**WHAT THE EXERCISE ASKS:**
Scan the records below for the line containing "change (Z.pos (1 * 1024))" and the line containing "in F3; lia].". Copy both, plus every line between, exactly.

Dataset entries
----------------
Lemma Qle_bool_1024 (x : Q) : Qle_bool 1024 x = (1024 * Zpos (Qden x) <=? Qnum x)%Z.
Proof. unfold Qle_bool. cbn [Qnum Qden]. f_equal. lia. Qed.

Lemma scale_turn t x i :
  scale (S t) x i =
  if ((1024 * Zpos (Qden x) <=? Qnum x)%Z && Nat.ltb i 3)%bool
  then scale t (x / 1024)%Q (S i) else (x, i).
Proof. cbn [scale]. now rewrite Qle_bool_1024. Qed.

Lemma Qnum_div1024 x : Qnum (x / 1024)%Q = Qnum x * 1.
Proof. reflexivity. Qed.

Lemma Qden_div1024 x : Qden (x / 1024)%Q = (Qden x * 1024)%positive.
Proof. reflexivity. Qed.

(** The loop stops at the first unit in which the count is below 1024, and
    at GB at the latest. *)
Lemma scale_units (n : Z) :
  scale (List.length units) (inject_Z n) 0 =
  if n <? 1024 then (inject_Z n, 0%nat)
  else if n <? 1024 ^ 2 then ((inject_Z n / 1024)%Q, 1%nat)
  else if n <? 1024 ^ 3 then ((inject_Z n / 1024 / 1024)%Q, 2%nat)
  else ((inject_Z n / 1024 / 1024 / 1024)%Q, 3%nat).
Proof.
  cbn [List.length units]. rewrite !scale_turn.
  rewrite ?Qnum_div1024, ?Qden_div1024. cbn [Qnum Qden inject_Z].
  change (Nat.ltb 0 3) with true. change (Nat.ltb 1 3) with true.
  change (Nat.ltb 2 3) with true. change (Nat.ltb 3 3) with false.
  rewrite !andb_true_r, andb_false_r.
  change (Z.pos (1 * 1024)) with 1024. change (Z.pos (1 * 1024 * 1024)) with (1024 ^ 2).
  destruct (n <? 1024) eqn:E1; [apply Z.ltb_lt in E1|apply Z.ltb_ge in E1].
  { destruct (1024 * 1 <=? n) eqn:F; [apply Z.leb_le in F; lia|reflexivity]. }
  destruct (1024 * 1 <=? n) eqn:F1; [|apply Z.leb_gt in F1; lia].
  destruct (n <? 1024 ^ 2) eqn:E2; [apply Z.ltb_lt in E2|apply Z.ltb_ge in E2].
  { destruct (1024 * 1024 <=? n * 1) eqn:F; [apply Z.leb_le in F; lia|reflexivity]. }
  destruct (1024 * 1024 <=? n * 1) eqn:F2; [|apply Z.leb_gt in F2; lia].
  destruct (n <? 1024 ^ 3) eqn:E3; [apply Z.ltb_lt in E3|apply Z.ltb_ge in E3].
  { destruct (1024 * 1024 ^ 2 <=? n * 1 * 1) eqn:F; [apply Z.leb_le in F; lia|reflexivity]. }
  destruct (1024 * 1024 ^ 2 <=? n * 1 * 1) eqn:F3; [|apply Z.leb_gt in F3; lia].
  reflexivity.
Qed.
----------------
**REPLY TO THE EXERCISE:**
  change (Z.pos (1 * 1024)) with 1024. change (Z.pos (1 * 1024 * 1024)) with (1024 ^ 2).
  destruct (n <? 1024) eqn:E1; [apply Z.ltb_lt in E1|apply Z.ltb_ge in E1].
  { destruct (1024 * 1 <=? n) eqn:F; [apply Z.leb_le in F; lia|reflexivity]. }
  destruct (1024 * 1 <=? n) eqn:F1; [|apply Z.leb_gt in F1; lia].
  destruct (n <? 1024 ^ 2) eqn:E2; [apply Z.ltb_lt in E2|apply Z.ltb_ge in E2].
  { destruct (1024 * 1024 <=? n * 1) eqn:F; [apply Z.leb_le in F; lia|reflexivity]. }
  destruct (1024 * 1024 <=? n * 1) eqn:F2; [|apply Z.leb_gt in F2; lia].
  destruct (n <? 1024 ^ 3) eqn:E3; [apply Z.ltb_lt in E3|apply Z.ltb_ge in E3].
  { destruct (1024 * 1024 ^ 2 <=? n * 1 * 1) eqn:F; [apply Z.leb_le in F; lia|reflexivity]. }
  destruct (1024 * 1024 ^ 2 <=? n * 1 * 1) eqn:F3; [|apply Z.leb_gt in F3; lia].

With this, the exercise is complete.